9 thoughts on “Going Rogue: Malaysia and the 1MDB Scandal

  1. Din, you are right. It is a brilliant article. I am so impressed that these days, there are so many Malaysians who are willing to speak out, and who also analyse the situation in Malaysia so well. It makes me feel so good about the future.

    There are so many Malaysians who know what is wrong — and more importantly, what needs to be done to achieve the Malaysian dream.

  2. Ambassador Malott,

    It must give you great satisfaction to see that many intelligent Malaysians, young and old, are speaking up for what is right and know what they want from their government. The word is Accountability. For that,they are prepared to risk life and limb to stand up against an authoritarian incompetent, and corrupt regime. BERSIH 4 is the tipping point in our political development.

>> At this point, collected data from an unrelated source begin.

(** * Verifier backend: the attestation controller and its signature chain

    A shallow embedding of [src/controller.ts] (the [Controller] class with
    its two operations [addSource] and [sign], and the helper
    [addSignatureCell]) together with the collaborators it calls.

    Cells of [@ton/core] are modelled as finite trees carrying a bit string
    and a list of child references; the asynchronous collaborators
    (compiler, content storage, chain reader, file system, signer) are
    modelled by a state-and-error monad that records every call in a trace. *)

From Stdlib Require Import ZArith Lia Ascii String.
From stdpp Require Import base option strings list gmap.

Open Scope Z_scope.
Open Scope string_scope.
Open Scope list_scope.

(** ** Errors

    Every [throw new Error(msg)] of the program is one constructor; the
    message is kept by [error_message]. *)

Inductive CompileOutcome := similar | not_similar | compile_error | unknown_error.

Inductive Error :=
  | InvalidCell
  | InvalidOperation
  | InvalidVerifierId
  | MessageExpired
  | InvalidSourcesRegistryAddress
  | InvalidVerifierBodyCell
  | InvalidSourcesRegistryBodyCell
  | InvalidDeploySourceOp
  | InvalidSignatureCell
  | InvalidSignature
  | NotInMultisigConfig
  | DuplicateSignature
  | AlreadySignedBySelf
  | TooManySignatures
  | QuorumTooSmall
  | CodeHashMismatch
  | InvalidCompilationResult (r : CompileOutcome)
  | TooManyReferences
  (* failures of the runtime and of the libraries *)
  | MalformedBoc
  | SliceUnderflow
  | BuilderOverflow
  | StorageFailure
  | JsonSyntaxError
  | JsTypeError.

Definition outcome_name (r : CompileOutcome) : string :=
  match r with
  | similar => "similar"
  | not_similar => "not_similar"
  | compile_error => "compile_error"
  | unknown_error => "unknown_error"
  end.

Definition error_message (e : Error) : string :=
  match e with
  | InvalidCell => "Invalid cell"
  | InvalidOperation => "Invalid operation"
  | InvalidVerifierId => "Invalid verifier id"
  | MessageExpired => "Message is expired"
  | InvalidSourcesRegistryAddress => "Invalid sources registry address"
  | InvalidVerifierBodyCell => "Invalid verifier body cell"
  | InvalidSourcesRegistryBodyCell => "Invalid sources registry body cell"
  | InvalidDeploySourceOp => "Invalid deploy source op"
  | InvalidSignatureCell => "Invalid signature cell"
  | InvalidSignature => "Invalid signature"
  | NotInMultisigConfig => "This verifier is not in the multisig config"
  | DuplicateSignature => "Duplicate signature"
  | AlreadySignedBySelf => "Invalid signature (signed by self)"
  | TooManySignatures => "Too many signatures"
  | QuorumTooSmall => "Mulisig quorum must be greater than 1"
  | CodeHashMismatch => "Code hash mismatch"
  | InvalidCompilationResult r => "Invalid compilation result: " +:+ outcome_name r
  | TooManyReferences =>
      "Each signature cell should have at most one ref to another sig cell"
  | MalformedBoc => "malformed bag of cells"
  | SliceUnderflow => "slice underflow"
  | BuilderOverflow => "builder overflow"
  | StorageFailure => "storage failure"
  | JsonSyntaxError => "SyntaxError"
  | JsTypeError => "TypeError"
  end.

Inductive Result (A : Type) :=
  | Ok (a : A)
  | Err (e : Error).
Arguments Ok {A} a.
Arguments Err {A} e.

#[global] Instance Result_ret : MRet Result := fun _ a => Ok a.
#[global] Instance Result_bind : MBind Result := fun _ _ f r =>
  match r with
  | Ok a => f a
  | Err e => Err e
  end.
#[global] Instance Result_fmap : FMap Result := fun _ _ f r =>
  match r with
  | Ok a => Ok (f a)
  | Err e => Err e
  end.

(** ** Cells, slices and builders of [@ton/core] *)

Definition Bits := list bool.

#[warnings="-register-all"]
Inductive Cell := mkCell (cbits : Bits) (crefs : list Cell).

Definition bits (c : Cell) : Bits := let '(mkCell b _) := c in b.
Definition refs (c : Cell) : list Cell := let '(mkCell _ r) := c in r.

(** [new Cell()] *)
Definition emptyCell : Cell := mkCell [] [].

Record Slice := mkSlice { remainingBits : Bits; remainingRefs : list Cell }.
Record Builder := mkBuilder { storedBits : Bits; storedRefs : list Cell }.

Definition beginParse (c : Cell) : Slice := mkSlice (bits c) (refs c).

Definition loadRef (s : Slice) : Result (Cell * Slice) :=
  match remainingRefs s with
  | [] => Err SliceUnderflow
  | r :: rs => Ok (r, mkSlice (remainingBits s) rs)
  end.

(** [slice.asBuilder()] copies what is left of the slice. *)
Definition asBuilder (s : Slice) : Builder :=
  mkBuilder (remainingBits s) (remainingRefs s).

(** A builder holds at most four references. *)
Definition storeRef (b : Builder) (c : Cell) : Result Builder :=
  if decide (4 <= length (storedRefs b))%nat then Err BuilderOverflow
  else Ok (mkBuilder (storedBits b) (storedRefs b ++ [c])).

Definition asCell (b : Builder) : Cell := mkCell (storedBits b) (storedRefs b).

(** A serialized bag of cells is represented by the roots it decodes to:
    the byte codec belongs to [@ton/core].  [Cell.fromBoc(buf)[0]] is
    [fromBoc0]; a buffer that does not decode has no root. *)
Definition Boc := list Cell.

Definition toBoc (c : Cell) : Boc := [c].
Lemma history_file_not_table (output_directory k base : string) :
  contains "/" k = false ->
  In base ["metrics.csv"; "metrics_by_file.csv"; "history_metrics.csv"] ->
  path_join output_directory base <> history_file output_directory k.
Proof.
  intros Hk Hbase. rewrite history_file_plain by assumption.
  cbn in Hbase.
  destruct Hbase as [<- | [<- | [<- | []]]];
    (rewrite path_join_relative by reflexivity);
    intros H; apply append_inj_l in H; discriminate.
Qed.

Lemma tables_distinct (output_directory base1 base2 : string) :
  startswith base1 "/" = false -> startswith base2 "/" = false ->
  base1 <> base2 ->
  path_join output_directory base1 <> path_join output_directory base2.
Proof.
  intros H1 H2 Hne. rewrite !path_join_relative by assumption.
  intros H. apply append_inj_l in H. contradiction.
Qed.
End Paths.

Section Tables.
Context {F : Type} {O : SetOrder}.

Lemma Forall_concat_values {X : Type} (P : X -> Prop) (d : dict X) :
  Forall P (List.concat (values d)) -> Forall (fun entry => Forall P (snd entry)) d.
Proof.
  induction d as [| [k vs] d IH]; cbn; intros H; constructor.
  - apply Forall_app in H. exact (proj1 H).
  - apply IH. apply Forall_app in H. exact (proj2 H).
Qed.

Lemma for_each_do_history (output_directory : string) (history : dict (Metrics F))
    (fs : FileSystem F) :
  Forall (fun entry => Forall (fun row => fits dated_columns row = true) (snd entry)) history ->
  for_each_do
    (fun '(file_name, file_metrics) =>
       _write_to_csv
         (path_join (path_join output_directory "files_history") (file_name ++ ".csv"))
         [ "Date"; "Ciclomatic_Complexity"; "Maintainability"; "Lines_of_Code" ]%string
         file_metrics)
    history fs
  = (Ok tt, {| directories := directories fs;
               files := history_files output_directory history (files fs) |}).
Proof.
  intros Hfit. revert fs.
  induction Hfit as [| [k rows] history Hrows _ IH]; intros fs.
  - destruct fs. reflexivity.
  - cbn [for_each_do]. unfold and_then.
    cbn [snd] in Hrows.
    rewrite (@_write_to_csv_fits _ _ _ _ _ fs Hrows), IH. reflexivity.
Qed.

    The Police must manage this protest well to avoid world condemnation. Najib underestimated us. He thinks he can be like Mahathir, forgetting that times have changed. We Malaysians want a government of the people, by the people and for the people. Democracy is alive and well, thanks to all our friends around the world. Happy Bersih Day–this real Independence for Malaysia.–Din Merican

  3. Prior to year 2009, despite the warts & all and the criticisms from foreign & domestic sources, Malaysia was doing relatively well. But now the 1MDB is the curse from which all Malaysians suffer made worse by the RM2.6 billions going into the PM Najib’s personal bank account from undisclosed sources. Najib has to make way for someone else with more integrity.

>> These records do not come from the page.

Lemma bound_range q : 0 ≤ bound q ≤ 30.
Proof.
  unfold bound.
  destruct ((list_to_map question_max : gmap string Z) !! q) as [b|] eqn:Hb;
    simpl; [|lia].
  apply elem_of_list_to_map_2 in Hb. unfold question_max in Hb.
  repeat (apply elem_of_cons in Hb as [Hb|Hb]; [injection Hb as _ ->; lia|]).
  by apply elem_of_nil in Hb.
Qed.

Lemma table_bounds : table_Forall (λ q _ w, 0 ≤ w ≤ bound q).
Proof. table_entries; vm_compute; split; discriminate. Qed.

Lemma weight_bounds q o : 0 ≤ weight q o ≤ bound q.
Proof.
  apply (weight_Forall (λ q _ w, 0 ≤ w ≤ bound q)); [apply table_bounds|].
  intros q' _. pose proof (bound_range q'). lia.
Qed.

Lemma score_map_questions q tbl : score_map !! q = Some tbl → q ∈ questions.
Proof.
  intros Hq. apply elem_of_list_to_map_2 in Hq.
  repeat (apply elem_of_cons in Hq as [Hq|Hq];
          [injection Hq as -> _; unfold questions; simpl; set_solver|]).
  by apply elem_of_nil in Hq.
Qed.

Lemma total_score_nonneg (r : responses) : 0 ≤ total_score r.
Proof.
  induction r as [|q o r Hq IH] using map_ind.
  - by rewrite total_score_empty.
  - rewrite total_score_insert by done. pose proof (weight_bounds q o). lia.
Qed.

Lemma total_score_le_bounds (r : responses) (qs : list string) :
  total_score r ≤ Zsum (bound <$> qs) + total_score (foldr delete r qs).
Proof.
  induction qs as [|q qs IH].
  - simpl. unfold Zsum. simpl. lia.
  - change (total_score r ≤
            (bound q + Zsum (bound <$> qs)) +
            total_score (delete q (foldr delete r qs))).
    destruct (foldr delete r qs !! q) as [o|] eqn:Hq.
    + rewrite (total_score_delete (foldr delete r qs) q o) in IH by done.
      pose proof (weight_bounds q o). lia.
    + rewrite delete_id by done. pose proof (bound_range q). lia.
Qed.

Lemma total_score_le_228 (r : responses) : total_score r ≤ 228.
Proof.
  pose proof (total_score_le_bounds r questions) as Hle.
  rewrite (total_score_zero (foldr delete r questions)) in Hle.
  - exact Hle.
  - intros q o [Hq _]%lookup_foldr_delete_Some.
    destruct (score_map !! q) as [tbl|] eqn:Htbl.
    + by apply score_map_questions in Htbl.
    + by apply weight_unknown_question.
Qed.

Lemma total_score_split (r : responses) (qs : list string) :
  NoDup qs →
  total_score r = Zsum (contribution r <$> qs) + total_score (foldr delete r qs).
Proof.
  induction 1 as [|q qs Hq Hqs IH].
  - simpl. unfold Zsum. simpl. lia.
  - change (total_score r =
            (contribution r q + Zsum (contribution r <$> qs)) +
            total_score (delete q (foldr delete r qs))).
    unfold contribution at 1.
    destruct (r !! q) as [o|] eqn:Hrq.
    + rewrite (total_score_delete (foldr delete r qs) q o) in IH; [lia|].
      by rewrite lookup_foldr_delete_not_elem_of.
    + rewrite delete_id; [lia|].
      by rewrite lookup_foldr_delete_not_elem_of.
Qed.

Lemma Zsum_fmap_ext {A} (f g : A → Z) (l : list A) :
  Forall (λ x, f x = g x) l → Zsum (f <$> l) = Zsum (g <$> l).
Proof.
  induction 1 as [|x l Hx Hl IH]; [done|].
  change (f x + Zsum (f <$> l) = g x + Zsum (g <$> l)). lia.
Qed.

Lemma questions_NoDup : NoDup questions.
Proof. apply (bool_decide_unpack _). by vm_compute. Qed.

Lemma total_score_questions (r : responses) :
  total_score r = Zsum (contribution r <$> questions).
Proof.
  rewrite (total_score_split r questions questions_NoDup).
  rewrite (total_score_zero (foldr delete r questions)); [lia|].
  intros q o [Hq _]%lookup_foldr_delete_Some.
  destruct (score_map !! q) as [tbl|] eqn:Htbl.
  - by apply score_map_questions in Htbl.
  - by apply weight_unknown_question.
Qed.

Lemma answered_is_in (r : responses) (q o : string) :
  answered_is r q o = answered_in r q [o].
Proof.
  unfold answered_is, answered_in. destruct (r !! q) as [o'|].
  - apply bool_decide_ext. rewrite list_elem_of_singleton. naive_solver.
  - by apply bool_decide_eq_false.
Qed.

Lemma recommendations_fired (r : responses) :
  generate_safety_recommendations r = fired_advisories r.
Proof.
  unfold generate_safety_recommendations, fired_advisories, rules, fires.
  rewrite answered_is_in. simpl.
  repeat match goal with
         | |- context [answered_in r ?q ?t] => destruct (answered_in r q t)
         end; reflexivity.
Qed.



Lemma fired_advisories_nil (r : responses) :
  Forall (λ ru, fires r ru = false) rules → fired_advisories r = [].
Proof.
  unfold fired_advisories. generalize rules. intros l.
  induction 1 as [|ru l Hru Hl IH]; simpl; [done|].
  by rewrite Hru.
Qed.



(** *** Bucketing *)

Lemma risk_level_cases (s : Z) :
  (s ≤ 20 ∧ risk_level s = "Low Risk") ∨
  (20 < s ≤ 50 ∧ risk_level s = "Moderate Risk") ∨
  (50 < s ≤ 80 ∧ risk_level s = "High Risk") ∨
  (80 < s ∧ risk_level s = "Critical Risk").
Proof.
  unfold risk_level.
  destruct (Z.leb_spec s 20); [by left|].
  destruct (Z.leb_spec s 50); [right; left; split; [lia|done]|].
  destruct (Z.leb_spec s 80); [right; right; left; split; [lia|done]|].
  right; right; right. split; [lia|done].
Qed.

Lemma risk_level_rank_mono (s1 s2 : Z) :
  s1 ≤ s2 → (level_rank (risk_level s1) ≤ level_rank (risk_level s2))%nat.
Proof.
  intros Hle.
  destruct (risk_level_cases s1) as [[? ->]|[[? ->]|[[? ->]|[? ->]]]];
    destruct (risk_level_cases s2) as [[? ->]|[[? ->]|[[? ->]|[? ->]]]];
    try lia; vm_compute; lia.
Qed.

(** C1. [calculate_bite_risk_score] puts the total into exactly one of the
    four levels, with inclusive upper bounds 20, 50 and 80: at most 20 is
    "Low Risk", above 20 and at most 50 is "Moderate Risk", above 50 and at
    most 80 is "High Risk", above 80 is "Critical Risk".  In particular the
    totals 20, 21, 50, 51, 80 and 81 give Low, Moderate, Moderate, High, High
    and Critical. *)
Theorem score_buckets (r : responses) (s : Z) (l : string) :
  calculate_bite_risk_score r = (s, l) →
  ((s ≤ 20 ∧ l = "Low Risk") ∨
   (20 < s ≤ 50 ∧ l = "Moderate Risk") ∨
   (50 < s ≤ 80 ∧ l = "High Risk") ∨
   (80 < s ∧ l = "Critical Risk")) ∧
  (s = 20 → l = "Low Risk") ∧
  (s = 21 → l = "Moderate Risk") ∧
  (s = 50 → l = "Moderate Risk") ∧
  (s = 51 → l = "High Risk") ∧
  (s = 80 → l = "High Risk") ∧
  (s = 81 → l = "Critical Risk").
Proof.
  unfold calculate_bite_risk_score. intros [= <- <-].
  split; [apply risk_level_cases|].
  repeat split; intros ->; reflexivity.
Qed.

  4. It is not only now that you hear of Malaysians speaking about these issues. In the 60s and 70s there were many but they never became the main stream because many in positions of power felt that that was the price the nation had to pay to consolidate the foundation of the society and move forward. Firstly, accumulation of wealth and later accumulation of volumes of cash by institutions such as EPF, PNB, PETRONS, LTH and the like resulted in property wealth becoming scares. Now what happens to that kind of accumulation of cash. Any economist worth his salt would have warned that when cash is lying around, like water after it has filled the glass, will follow into all kinds of activities legal and illegal.

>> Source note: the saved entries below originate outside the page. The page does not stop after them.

(** * Hash partitioning of columnar tables (cpp/src/hash/hashing.cu)

    A shallow embedding of the hash partitioner: the two partitioner
    functors, the histogram kernel [compute_row_partition_numbers], the
    scatter kernel [move_to_output_buffer], the orchestrator
    [hash_partition_table] and the two entry points [hash_partition] and
    [hash].

    Conventions.
    - [hash_value_type] is an unsigned 32-bit integer and [size_type] a
      signed 32-bit integer; both are carried by [Z] and the conversions of
      the C++ arithmetic are written out in the partitioners and in the
      loops.
    - A loop whose counter is a [size_type] is [size_type_loop]: the counter
      wraps as the C++ conversions make it wrap, and the loop has no value
      when the counter turns negative or the loop does not end.  A kernel
      has a value only when all its loops have one, and a host computation
      that launches a kernel without a value, or overflows a [size_type]
      product, ends with [undefined_behaviour].
    - The number of rows of a column and the number of elements of an array
      are carried by [nat]; in the code they are [size_type] values, so only
      sizes below 2^31 stand for a table of the code.  Indices into arrays
      are computed in [nat]: the theorems bound the sizes so that no index
      computation of the code leaves [size_type].
    - A device array is a list; a store outside the array is dropped by the
      model, and the theorems about the supported range show that the stores
      they rely on are inside.
    - Memory that the code does not initialise (dynamic shared memory, a
      freshly allocated [rmm::device_buffer]) starts with arbitrary contents
      supplied by the execution environment [exec_env], which also fixes the
      order in which the atomic increments of a block take effect.
    - [Unbounded] holds the loops and the two kernels read with unbounded
      counters, in which every loop ends; the kernels of the program agree
      with them as long as no counter wraps, and their properties are proved
      through them. *)

From Stdlib Require Import ZArith List Lia Permutation Bool.
From stdpp Require Import base numbers list strings.

Local Open Scope nat_scope.

(** ** Integer types *)

(** Conversion to [uint32_t]. *)
Definition uint32_wrap (z : Z) : Z := (z mod 2 ^ 32)%Z.

(** Conversion to [int32_t] ([size_type]). *)
Definition int32_wrap (z : Z) : Z := ((z + 2 ^ 31) mod 2 ^ 32 - 2 ^ 31)%Z.
Lemma expected_epoch_word (snap : Z) : word64 (expected_epoch snap).
Proof.
  unfold expected_epoch, add64, wrap64, word64. apply Z.mod_pos_bound. now vm_compute.
Qed.

Lemma diff_zero (x y : Z) :
  word64 x -> word64 y -> to_int64 (sub64 x y) = 0 -> y = x.
Proof.
  unfold word64, to_int64, sub64, wrap64. intros Hx Hy.
  destruct (Z.ltb_spec ((x - y) mod 2 ^ 64) (2 ^ 63)); intros Hz; divmod.
Qed.

Section Asserts.
Variable nf : Notifier.
Variables e c h : Z.
Hypothesis Hf : fields_ok e c h.
Hypothesis Hst : state_ nf = pack e c h.

Lemma CommitWait_loop_assert (fuel w : nat) :
  c = 0 -> CommitWait_loop (S fuel) nf w (e * 2 ^ 32) (state_ nf) = AssertFailed.
Proof using Hf Hst.
  intros Hc. cbn [CommitWait_loop].
  rewrite Hst, land_epoch_pack, land_waiter_pack by assumption.
  rewrite epoch_diff_same. cbn [Z.ltb Z.compare]. subst c. reflexivity.
Qed.

Lemma CancelWait_loop_assert (fuel : nat) :
  c = 0 -> CancelWait_loop (S fuel) nf (e * 2 ^ 32) (state_ nf) = AssertFailed.
Proof using Hf Hst.
  intros Hc. cbn [CancelWait_loop].
  rewrite Hst, land_epoch_pack, land_waiter_pack by assumption.
  rewrite epoch_diff_same. cbn [Z.ltb Z.compare]. subst c. reflexivity.
Qed.

End Asserts.

Lemma PrepareWait_wf (nf nf' : Notifier) (w : nat) :
  wf nf -> PrepareWait nf w = Ok nf' ->
  wf nf' /\ length (waiters_ nf') = length (waiters_ nf).
Proof.
  intros Hwf Hrun.
  destruct (wf_fields nf Hwf) as (e & c & h & Hf & Hst & Hcap & _ & Hh & Hl).
  unfold PrepareWait in Hrun. cbn [set_state_word waiters_ state_ set_waiters] in Hrun.
  unfold slot in Hrun. destruct (waiters_ nf !! w) as [sl |] eqn:Hw; [| discriminate Hrun].
  rewrite bind_Ok in Hrun. injection Hrun as <-.
  cbn [waiters_ state_ set_waiters set_state_word].
  split; [| apply length_insert].
  assert (Hr : 0 <= e < 2 ^ 32 /\ 0 <= c < 2 ^ 16 /\ 0 <= h < 2 ^ 16) by exact Hf.
  assert (Hnew : exists e' c', fields_ok e' c' h /\ add64 (state_ nf) kWaiterInc = pack e' c' h).
  { destruct (Z.eq_dec c 65535) as [-> | Hc].
    - exists ((e + 1) mod 2 ^ 32), 0. split; [unfold fields_ok; divmod |].
      rewrite Hst. unfold add64, wrap64, pack. change kWaiterInc with (2 ^ 16).
      clear Hst Hf. divmod.
    - exists e, (c + 1). split; [unfold fields_ok; literals; lia |].
      rewrite Hst. apply prepare_pack; [exact Hf | literals; lia]. }
  destruct Hnew as (e' & c' & Hf' & Hnew).
  apply (wf_pack _ e' c' h Hf'); cbn [waiters_ state_ set_waiters set_state_word].
  - exact Hnew.
  - now rewrite length_insert.
  - now rewrite length_insert.
  - eapply (links_ok_insert nf _ w (Waiter.set_epoch (state_ nf) sl));
      [reflexivity | | exact Hl].
    intros j Hj. cbn in Hj. now apply (Hl w j sl).
Qed.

    Why do thing the adventure of the US in Vietnam failed so miserably. There was just simply too mush cash in the economies of Indochina as a result of uncontrolled war spending by the United States. The excess cash went into all kinds of activities legal and illegal. The absorptive capacity was just not there. And governments and the US through various regulatory measures found innovative ways to use up the cash. Too much cash chasing too few goods.

    The Third World for a long time now has been plagued with the exercise of power without supervision which has been systematically emasculated. The forms of good governance have been used in these Third World countries to undermine the substance of good governance. Yes, we need people in position of influence to speak up but they must also provide viable options to get Third World countries back on track For a time we felt that International Organizations will play that role. To be fair to them they tried and have given up. Today you will find that all kinds of Third World Countries Going Rogue are members of international organization based on the principle of non-interference in the internal affairs of member states. They are welcome in the US and other major capitals of the wold with open arms with International Public Relations Consultants who are paid large sums of money to paint a favourable picture of Third World Leaders. I still remember when a Third World Leader was able to overcome all the quarantine regulation and present a baby elephant to a Republican President. That my friends made the day.

    I still recall my father telling me when I entered University Malaya on his scholarship. “Son you and you alone will be responsible for the grades that you are going to get over the next three years”.

  5. Today is a historic day for Malaysians who are willing to make the sacrifice for a Malaysian Malaysia to forcefully tell its leaders that stealing from the State is a criminal offence.